→ **TASK TO COMPLETE**: From the opening line of the records through the line bearing "fst (DeadLetterQueue.retrieve self).", set down every line exactly.

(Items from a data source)
....................

(** Two states of a backend that [size] and [retrieve] do not tell
    apart. *)
Definition same_backlog {B : Type} `{QueueBackend B} (self self' : B) : Prop :=
  fst (size self') = fst (size self)
  /\ fst (DeadLetterQueue.retrieve self') = fst (DeadLetterQueue.retrieve self).

(** The items that a mapping from keys to items holds for a key. *)
Definition held_for (d : dict (list QueueItem)) (k : Z) : list QueueItem :=
  match lookup k d with
  | Some l => l
  | None => []
  end.

(** Every item that the memory backend stores. *)
Definition memory_items (self : MemoryBackend) : list QueueItem :=
  List.concat (values (existing self)).



(** What [done] names an item by. *)
Definition name_of (i : QueueItem) : Z * string :=
  (item_bug_id i, identifier i).

(** The call is a [done] that names the item [i]. *)
Definition clears (c : DeadLetterQueue.call) (i : QueueItem) : Prop :=
  match DeadLetterQueue.resolved c with
  | Some j => name_of j = name_of i
  | None => False
  end.

(** The item [i] was enqueued by one of the calls and no later call of
    [done] has named it. *)
Definition pending (calls : list DeadLetterQueue.call) (i : QueueItem)
  : Prop :=
  exists before c later,
    calls = (before ++ c :: later)%list
    /\ DeadLetterQueue.enqueued c = Some i
    /\ Forall (fun c' => ~ clears c' i) later.

(** A mapping as the backends keep it: a key occurs once, and the items
    bound to a key are items of that key. *)
Definition keyed (d : dict (list QueueItem)) : Prop :=
  NoDup (keys d)
  /\ forall k l, In (k, l) d -> Forall (fun i => item_bug_id i = k) l.

(** The serialisation under which a file is the item itself: the
    directory of a file backend, seen as the items that its files
    hold. *)
Definition Verbatim : Serializer := {|
  document := QueueItem;
  model_dump_json := fun i => i;
  model_validate := fun i => Ok i
|}.

(** A directory as the file backend fills it: the folders have distinct
    names, so have the files of a folder, and an item lies in the folder
    named after its bug id, in the file named after its identifier. *)
Definition shelved (t : Fs.tree QueueItem) : Prop :=
  NoDup (map fst t)
  /\ forall folder files,
       In (folder, files) t ->
       NoDup (map fst files)
       /\ forall name i,
            In (name, i) files ->
            folder = str_of_int (item_bug_id i)
            /\ name = identifier i ++ ".json".
(** * Mask Regional Prompter: core logic of [scripts/rp_core.py]

    A shallow embedding of the colour allocator, the region codec, mask
    ingestion, the hook manager, the control flow of the attention
    compositor and the script entry points of [scripts/mask_rp.py], with
    the properties of the design document proved (or refuted) against it.

    Numeric conventions.  The Python code computes hues and the feature
    scale in binary floating point.  Every hue the allocator produces is a
    dyadic rational [k / 2^c] with a small numerator, and every product
    taken on it ([h * 6.0], [v * (1.0 - s * f)], [* 256]) is again such a
    number, so these operations are exact in IEEE double precision for all
    indices below [2^40]; they are modelled by exact rationals ([Q]).
    [np.ceil (np.log2 k)] on a positive integer [k] is modelled by
    [Z.log2_up k], and [math.ceil (math.log2 (math.sqrt (a / b)))] by the
    least integer [s] with [a <= 4^s * b]; theorem
    [derive_scale_is_ceil_log2_sqrt] relates the latter to the real-number
    formula. *)

From Stdlib Require Import Reals Lra.
From Stdlib Require Import ZArith QArith Qround Qpower Qfield List Bool Lia String.
From Stdlib Require Import DecimalString.
From Stdlib Require Lqa.
Import ListNotations.

Local Open Scope Z_scope.

(** ** Constants *)

Definition MAXCOLREG : Z := 359.
Definition CCHANNELS : Z := 3.
Definition CBLACK : Z := 255.
Definition TOKENSCON : Z := 77.

(** An RGB triple with 8-bit channels; an image is a list of rows. *)
Definition colour : Type := Z * Z * Z.
Definition image : Type := list (list colour).
Definition COLWHITE : colour := (255, 255, 255).

Definition colour_eqb (a b : colour) : bool :=
  let '(r1, g1, b1) := a in
  let '(r2, g2, b2) := b in
  (r1 =? r2) && (g1 =? g2) && (b1 =? b2).

(** ** Exceptions *)

Inductive exn : Type :=
| ZeroDivisionError
| ValueError
| IndexError
| TypeError
| AttributeError
| RecursionError
| CvError.

Inductive outcome (A : Type) : Type :=
| Ret (a : A)
| Raise (e : exn).
Arguments Ret {A} a.
Arguments Raise {A} e.

Definition bind {A B : Type} (m : outcome A) (k : A -> outcome B) : outcome B :=
  match m with
  | Ret a => k a
  | Raise e => Raise e
  end.

Notation "x <- m ;; k" := (bind m (fun x => k))
  (at level 61, m at next level, right associativity).

(** ** Colour allocator *)

Module Allocator.

(** [int(x)] on a float: truncation towards zero. *)
Definition Qtrunc (q : Q) : Z :=
  if Qle_bool 0 q then Qfloor q else Qceiling q.

(** Python's float [a % b]. *)
Definition Qmod (a b : Q) : Q :=
  (a - b * inject_Z (Qfloor (a / b)))%Q.

(** [2 ** z] for a float exponent holding the integer [z]. *)
Definition pow2 (z : Z) : Q := Qpower 2 z.

(** [colorsys.hsv_to_rgb]. *)
Definition hsv_to_rgb (h s v : Q) : Q * Q * Q :=
  if Qeq_bool s 0 then (v, v, v)
  else
    let i := Qtrunc (h * 6) in
    let f := (h * 6 - inject_Z i)%Q in
    let p := (v * (1 - s))%Q in
    let q := (v * (1 - s * f))%Q in
    let t := (v * (1 - s * (1 - f)))%Q in
    let i := i mod 6 in
    if i =? 0 then (v, t, p)
    else if i =? 1 then (q, v, p)
    else if i =? 2 then (p, v, t)
    else if i =? 3 then (p, q, v)
    else if i =? 4 then (t, p, v)
    else (v, p, q).

(** [.astype(np.uint8)]: truncate, then wrap to 8 bits. *)
Definition to_uint8 (q : Q) : Z := Qtrunc q mod 256.

(** One entry of [lrgb_arr]: [(hsv_to_rgb(h, 0.5, 0.5) * (CBLACK + 1)).astype(np.uint8)]. *)
Definition quantise (h : Q) : colour :=
  let '(r, g, b) := hsv_to_rgb h (1 # 2) (1 # 2) in
  let k := inject_Z (CBLACK + 1) in
  (to_uint8 (r * k), to_uint8 (g * k), to_uint8 (b * k)).

(** The loop state [(pcyc, cval, dlt)]. *)
Record cycle : Type := mkCycle { pcyc : Z; cval : Q; dlt : Q }.

Definition initial : cycle := mkCycle (-1) 0 0.

(** The state rebuilt from the length [st > 0] of an existing sequence. *)
Definition resumed (st : Z) : cycle :=
  let pc := Z.log2_up st in
  let d := (1 / pow2 pc)%Q in
  mkCycle pc (d + 2 * d * (Qmod (inject_Z st) (pow2 (pc - 1)) - 1))%Q d.

(** One iteration of the loop body at index [i]. *)
Definition step (i : Z) (c : cycle) : cycle :=
  let ccyc := Z.log2_up (i + 1) in
  if ccyc =? 0 then mkCycle ccyc 0 (dlt c)
  else if negb (pcyc c =? ccyc) then
    let d := (1 / pow2 ccyc)%Q in mkCycle ccyc d d
  else mkCycle (pcyc c) (cval c + 2 * dlt c)%Q (dlt c).

(** [for i in range(i, i + k): ...; lhsv.append(cval)]. *)
Fixpoint hue_loop (k : nat) (i : Z) (c : cycle) : list Q :=
  match k with
  | O => []
  | S k' => let c' := step i c in cval c' :: hue_loop k' (i + 1) c'
  end.

(** [lhsv] for [range(st, n)]. *)
Definition lhsv (st n : Z) (c : cycle) : list Q :=
  hue_loop (Z.to_nat (n - st)) st c.

Definition len {A : Type} (l : list A) : Z := Z.of_nat (List.length l).

Definition deterministic_colours (n : Z) (lcol : option (list colour))
  : option (list colour) :=
  if n <=? 0 then None
  else
    match lcol with
    | None => Some (map quantise (lhsv 0 n initial))
    | Some l =>
        if n <=? len l then Some l
        else
          let st := len l in
          let c := if st >? 0 then resumed st else initial in
          Some (l ++ map quantise (lhsv st n c))
    end.
Lemma call_setUpTestCase_eq self σ :
  call_setUpTestCase self σ
  = hook_call (EBefore (type_of self)) (before_hook σ (type_of self)) σ.
Proof.
  unfold before_hook, call_setUpTestCase.
  destruct (lookup_mro _ _ _) as [[o h]|]; [|done]. by destruct h.
Qed.

Lemma call_tearDownTestCase_eq self σ :
  call_tearDownTestCase self σ
  = hook_call (EAfter (type_of self)) (after_hook σ (type_of self)) σ.
Proof.
  unfold after_hook, call_tearDownTestCase.
  destruct (lookup_mro _ _ _) as [[o h]|]; [|done]. by destruct h.
Qed.

Lemma read_tests_to_run_eq leaf σ v :
  state_of σ leaf = Some v → read_tests_to_run leaf σ = (σ, [], Ok v).
Proof. intros Hv. unfold read_tests_to_run. by rewrite (find_own _ _ v). Qed.

(** The wrapped [setUp] on the sentinel: the set is installed, then the
    hook is called, then the wrapped function. *)
Lemma call_setUp_sentinel md tn g self σ :
  state_of σ (type_of self) = Some PyNone →
  call (setUp_closure md tn g) self σ =
    let σ1 := assign_tests_to_run (type_of self) (PySet tn) σ in
    let y := hook_call (EBefore (type_of self))
               (before_hook σ (type_of self)) σ1 in
    match res y with
    | Ok _ => let x := call g self σ1 in (st x, tr y ++ tr x, res x)
    | Exc e => (σ1, tr y, Exc e)
    end.
Proof.
  intros Hv. cbn [call]. unfold BeforeAfterTestCaseMeta.setUp, bind.
  rewrite (read_tests_to_run_eq _ _ _ Hv). unfold write_tests_to_run.
  rewrite call_setUpTestCase_eq, before_hook_assign.
  destruct (before_hook σ _) as [[|e]|]; cbn; try done.
  by destruct (call g self _) as [[σ' t] r].
Qed.

Lemma call_setUp_started md tn g self σ s :
  state_of σ (type_of self) = Some (PySet s) →
  call (setUp_closure md tn g) self σ = call g self σ.
Proof.
  intros Hv. cbn [call]. unfold BeforeAfterTestCaseMeta.setUp, bind.
  rewrite (read_tests_to_run_eq _ _ _ Hv). cbn.
  by destruct (call g self _) as [[σ' t] r].
Qed.
(** [bool(v)], as used by [if v] and [not v]. *)
Definition truthy (v : pyval) : bool :=
  match v with
  | PyInt z => negb (z =? 0)
  | PyBool b => b
  end.

(** The numeric value of [v] ([True] is 1, [False] is 0). *)
Definition as_int (v : pyval) : Z :=
  match v with
  | PyInt z => z
  | PyBool b => Z.b2z b
  end.

(** [v == False]. *)
Definition eq_False (v : pyval) : bool := as_int v =? 0.

(** One entry of [segments_info]: a Python dict. *)
Abbreviation segment_info := (gmap string pyval).

(** [d[key]]: raises [KeyError] when the key is missing. *)
Definition getitem {V : Type} (d : gmap string V) (key : string) : result V :=
  match d !! key with
  | Some v => Ok v
  | None => Err (KeyError key)
  end.

(** [key in d]. *)
Definition contains {V : Type} (d : gmap string V) (key : string) : bool :=
  match d !! key with
  | Some _ => true
  | None => false
  end.

(** * Arrays *)

(** A two-dimensional array: its shape [(height, width)] and its rows. *)
Record ndarray (A : Type) : Type := mk_ndarray {
  height : nat;
  width : nat;
  rows : list (list A)
}.

Arguments mk_ndarray {A} height width rows.
Arguments height {A} n.
Arguments width {A} n.
Arguments rows {A} n.

(** The rows really have the declared shape. *)
Definition wf_ndarray {A : Type} (a : ndarray A) : Prop :=
  length (rows a) = height a /\
  Forall (fun r => length r = width a) (rows a).

(** [a[r, c]], when in range. *)
Definition pixel {A : Type} (a : ndarray A) (r c : nat) : option A :=
  match rows a !! r with
  | Some row => row !! c
  | None => None
  end.

(** Element-wise map, as numpy broadcasting of a scalar operation does. *)
Definition ndmap {A B : Type} (f : A -> B) (a : ndarray A) : ndarray B :=
  mk_ndarray (height a) (width a) (map (map f) (rows a)).

(** A boolean mask, the result of [array == scalar]. *)
Abbreviation mask := (ndarray bool).

(** [a == v] for an integer array and a scalar. *)
Definition eq_scalar (a : ndarray Z) (v : Z) : mask :=
  ndmap (fun x => x =? v) a.

(** All the values of the array, row after row. *)
Definition flatten {A : Type} (a : ndarray A) : list A := concat (rows a).

(** A three-dimensional array: an image [(H, W, C)] or [(C, H, W)], or a
    stack of masks [(N, H, W)]. *)
Record ndarray3 (A : Type) : Type := mk_ndarray3 {
  dim0 : nat;
  dim1 : nat;
  dim2 : nat;
  data : list (list (list A))
}.

Arguments mk_ndarray3 {A} dim0 dim1 dim2 data.
Arguments dim0 {A} n.
Arguments dim1 {A} n.
Arguments dim2 {A} n.
Arguments data {A} n.

Definition shape3 {A : Type} (a : ndarray3 A) : nat * nat * nat :=
  (dim0 a, dim1 a, dim2 a).

Definition wf_ndarray3 {A : Type} (a : ndarray3 A) : Prop :=
  length (data a) = dim0 a /\
  Forall (fun p => length p = dim1 a /\
                   Forall (fun r => length r = dim2 a) p) (data a).

(** The [i]-th plane of a stack, as a two-dimensional array. *)
Definition plane_at {A : Type} (a : ndarray3 A) (i : nat) : option (ndarray A) :=
  mk_ndarray (dim1 a) (dim2 a) <$> data a !! i.

Definition planes {A : Type} (a : ndarray3 A) : list (ndarray A) :=
  map (mk_ndarray (dim1 a) (dim2 a)) (data a).

(** [a[k, r, c]], when in range. *)
Definition voxel {A : Type} (a : ndarray3 A) (k r c : nat) : option A :=
  match plane_at a k with
  | Some p => pixel p r c
  | None => None
  end.

(** ** numpy and torch objects

    Python dispatches a method call on the class of the receiver.  The
    mapper moves its arrays from numpy to torch and calls methods on
    both, so the model keeps the class next to the contents. *)
Inductive pyarray (A : Type) : Type :=
| NdArray (a : A)     (* a [numpy.ndarray] *)
| Tensor (a : A).     (* a [torch.Tensor] *)

Arguments NdArray {A} a.
Arguments Tensor {A} a.

Definition contents {A : Type} (x : pyarray A) : A :=
  match x with NdArray a | Tensor a => a end.

(** [numpy.ndarray.transpose(2, 0, 1)] on the contents: axis 2 comes
    first. *)
Definition np_transpose_201 (a : ndarray3 Z) : ndarray3 Z :=
  mk_ndarray3 (dim2 a) (dim0 a) (dim1 a)
    (map (fun c => map (map (fun px => nth c px 0)) (data a)) (seq 0 (dim2 a))).

(** [x.transpose(2, 0, 1)].  [numpy.ndarray.transpose] takes a whole
    permutation of the axes; [torch.Tensor.transpose] takes exactly two
    dimensions and rejects three arguments. *)
Definition transpose_201 (x : pyarray (ndarray3 Z)) : result (ndarray3 Z) :=
  match x with
  | NdArray a => Ok (np_transpose_201 a)
  | Tensor _ =>
      Err (TypeError "transpose() received an invalid combination of arguments")
  end.

(** [x.astype("long")]: a method of [numpy.ndarray] only.  The values
    are integers already, so the contents are unchanged. *)
Definition astype_long {A : Type} (x : pyarray A) : result A :=
  match x with
  | NdArray a => Ok a
  | Tensor _ => Err (AttributeError "'Tensor' object has no attribute 'astype'")
  end.

(** [x.numpy()]: a method of [torch.Tensor] only. *)
Definition to_numpy {A : Type} (x : pyarray A) : result A :=
  match x with
  | Tensor a => Ok a
  | NdArray _ =>
      Err (AttributeError "'numpy.ndarray' object has no attribute 'numpy'")
  end.

(** ** torch.nn.functional.pad, constant mode *)

(** One axis: [before] and [after] elements are added at the two ends; a
    negative amount removes that many elements instead. *)
Definition pad_axis {A : Type} (fill : A) (before after : Z) (l : list A) : list A :=
  let l1 := if 0 <=? before
            then replicate (Z.to_nat before) fill ++ l
            else drop (Z.to_nat (- before)) l in
  if 0 <=? after
  then l1 ++ replicate (Z.to_nat after) fill
  else take (length l1 - Z.to_nat (- after))%nat l1.

(** The last two axes of one plane, for [pad = [l, r, t, b]] (left, right, top, bottom). *)
Definition pad_plane {A : Type} (fill : A) (l r t b : Z)
    (w : nat) (p : list (list A)) : list (list A) :=
  let new_w := Z.to_nat (Z.of_nat w + l + r) in
  pad_axis (replicate new_w fill) t b (map (pad_axis fill l r) p).

(** The padded size of an axis; a negative size is refused. *)
Definition padded_dim (n : nat) (before after : Z) : result nat :=
  let m := Z.of_nat n + before + after in
  if m <? 0
  then Err (RuntimeError "negative padding resulted in a negative output size")
  else Ok (Z.to_nat m).

(** [F.pad(a, [l, r, t, b], value=fill)] on a 2-D tensor. *)
Definition F_pad {A : Type} (a : ndarray A) (padding : Z * Z * Z * Z) (fill : A)
    : result (ndarray A) :=
  let '(l, r, t, b) := padding in
  new_w ← padded_dim (width a) l r;
  new_h ← padded_dim (height a) t b;
  mret (mk_ndarray new_h new_w
          (pad_plane fill l r t b (width a) (rows a))).

(** [F.pad] on a 3-D tensor: the last two axes of every plane. *)
Definition F_pad3 {A : Type} (a : ndarray3 A) (padding : Z * Z * Z * Z) (fill : A)
    : result (ndarray3 A) :=
  let '(l, r, t, b) := padding in
  new_w ← padded_dim (dim2 a) l r;
  new_h ← padded_dim (dim1 a) t b;
  mret (mk_ndarray3 (dim0 a) new_h new_w
          (map (pad_plane fill l r t b (dim2 a)) (data a))).

(** ** numpy.unique *)

(** Insertion into a strictly ascending list, dropping a value that is
    already there. *)
Fixpoint insert_unique (x : Z) (l : list Z) : list Z :=
  match l with
  | [] => [x]
  | y :: t =>
      if x <? y then x :: l
      else if x =? y then l
      else y :: insert_unique x t
  end.

(** [np.unique(a)]: the distinct values of [a], sorted. *)
Definition np_unique (a : ndarray Z) : list Z :=
  foldr insert_unique [] (flatten a).

(** ** torch.stack and torch.zeros on masks *)

(** [torch.stack(ms)] for masks of one shape: the shape of the first
    one, preceded by the number of masks. *)
Definition torch_stack (first : mask) (others : list mask) : ndarray3 bool :=
  mk_ndarray3 (S (length others)) (height first) (width first)
    (map rows (first :: others)).

(** [torch.zeros((0, h, w))]. *)
Definition torch_zeros_0 (h w : nat) : ndarray3 bool :=
  mk_ndarray3 0 h w [].

(** ** detectron2.structures.BitMasks.get_bounding_boxes *)

(** A box [(x0, y0, x1, y1)]: columns [x0 <= x < x1], rows [y0 <= y < y1].
    The library stores the four numbers as [float32]; they are pixel
    indices, far below 2^24, so every one is represented exactly and the
    model keeps them as integers. *)
Definition box : Type := (Z * Z * Z * Z)%type.

(** [torch.where(v)[0]]: the positions of the set entries, ascending. *)
Definition where_true (v : list bool) : list nat :=
  map fst (List.filter snd (imap (fun i b => (i, b)) v)).

(** [torch.any(m, dim=0)]: per column, whether some row has it set. *)
Definition any_per_column (m : mask) : list bool :=
  map (fun c => existsb (fun row => nth c row false) (rows m)) (seq 0 (width m)).

(** [torch.any(m, dim=1)]: per row, whether some column has it set. *)
Definition any_per_row (m : mask) : list bool :=
  map (existsb (fun b => b)) (rows m).

(** The bounding box of one mask: first and last set column and row, the
    upper bounds exclusive; an empty mask keeps the initial zeros. *)
Definition bounding_box (m : mask) : box :=
  let x := where_true (any_per_column m) in
  let y := where_true (any_per_row m) in
  match x, y with
  | x0 :: _, y0 :: _ =>
      (Z.of_nat x0, Z.of_nat y0,
       Z.of_nat (List.last x 0%nat) + 1, Z.of_nat (List.last y 0%nat) + 1)
  | _, _ => (0, 0, 0, 0)
  end.

Definition get_bounding_boxes (t : ndarray3 bool) : list box :=
  map bounding_box (planes t).

(** ** panopticapi.utils.rgb2id *)

(** The segment id of a colour: [r + 256 g + 256^2 b]. *)
Definition rgb2id_pixel (px : list Z) : Z :=
  nth 0 px 0 + 256 * nth 1 px 0 + 256 * 256 * nth 2 px 0.

(** [rgb2id] on an [(H, W, 3)] array: one id per pixel.  The label image
    is decoded with format "RGB", so there are three channels. *)
Definition rgb2id (color : ndarray3 Z) : ndarray Z :=
  mk_ndarray (dim0 color) (dim1 color) (map (map rgb2id_pixel) (data color)).

(** * Records *)

(** [detectron2.structures.Instances] with the fields the mapper sets. *)
Record Instances : Type := mk_Instances {
  image_size : nat * nat;
  gt_classes : list Z;
  gt_masks : ndarray3 bool;
  gt_boxes : option (list box)
}.

(** The values a dataset record holds. *)
Inductive value : Type :=
| VStr (s : string)                       (* a path, a name *)
| VInt (z : Z)                            (* "width", "height" *)
| VSegments (segs : list segment_info)    (* "segments_info" *)
| VInstances (i : Instances)              (* the three bundles *)
| VImage (t : ndarray3 Z)                 (* "image" *)
| VSemSeg (t : ndarray Z)                 (* "sem_seg" *)
| VOther (repr : string).                 (* any other object *)

Abbreviation dataset_record := (gmap string value).

(** The configuration stored on the mapper by [__init__]. *)
Record config : Type := mk_config {
  is_train : bool;
  img_format : string;
  ignore_label : Z;
  size_divisibility : Z
}.

(** ** Names bound in the module *)

(** What the module's imports and definitions bind (lines 2 to 19). *)
Definition module_globals : list string :=
  ["copy"; "logging"; "np"; "torch"; "F"; "configurable"; "utils"; "T";
   "BitMasks"; "Instances"; "MaskFormerSemanticDatasetMapper"; "__all__";
   "ADEDatasetMapper"].

(** Looking a global name up at run time. *)
Definition global_name (name : string) : result unit :=
  if bool_decide (name ∈ module_globals) then Ok tt else Err (NameError name).

(** ** detectron2.data.detection_utils.check_image_size *)

Definition value_is (v : value) (n : nat) : bool :=
  match v with
  | VInt z => z =? Z.of_nat n
  | _ => false
  end.

(** Compares the declared width and height, when the record has one of
    them, with the decoded image, and records them when absent. *)
Definition check_image_size (d : dataset_record) (image : ndarray3 Z)
    : result dataset_record :=
  _ ← (if contains d "width" || contains d "height" then
         w ← getitem d "width";
         h ← getitem d "height";
         if value_is w (dim1 image) && value_is h (dim0 image)
         then mret tt
         else Err (External "SizeMismatchError")
       else mret tt);
  let d := if contains d "width" then d
           else <["width" := VInt (Z.of_nat (dim1 image))]> d in
  let d := if contains d "height" then d
           else <["height" := VInt (Z.of_nat (dim0 image))]> d in
  mret d.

....................

→ **ANSWER TO THIS EXERCISE**:
(** Two states of a backend that [size] and [retrieve] do not tell
    apart. *)
Definition same_backlog {B : Type} `{QueueBackend B} (self self' : B) : Prop :=
  fst (size self') = fst (size self)
  /\ fst (DeadLetterQueue.retrieve self') = fst (DeadLetterQueue.retrieve self).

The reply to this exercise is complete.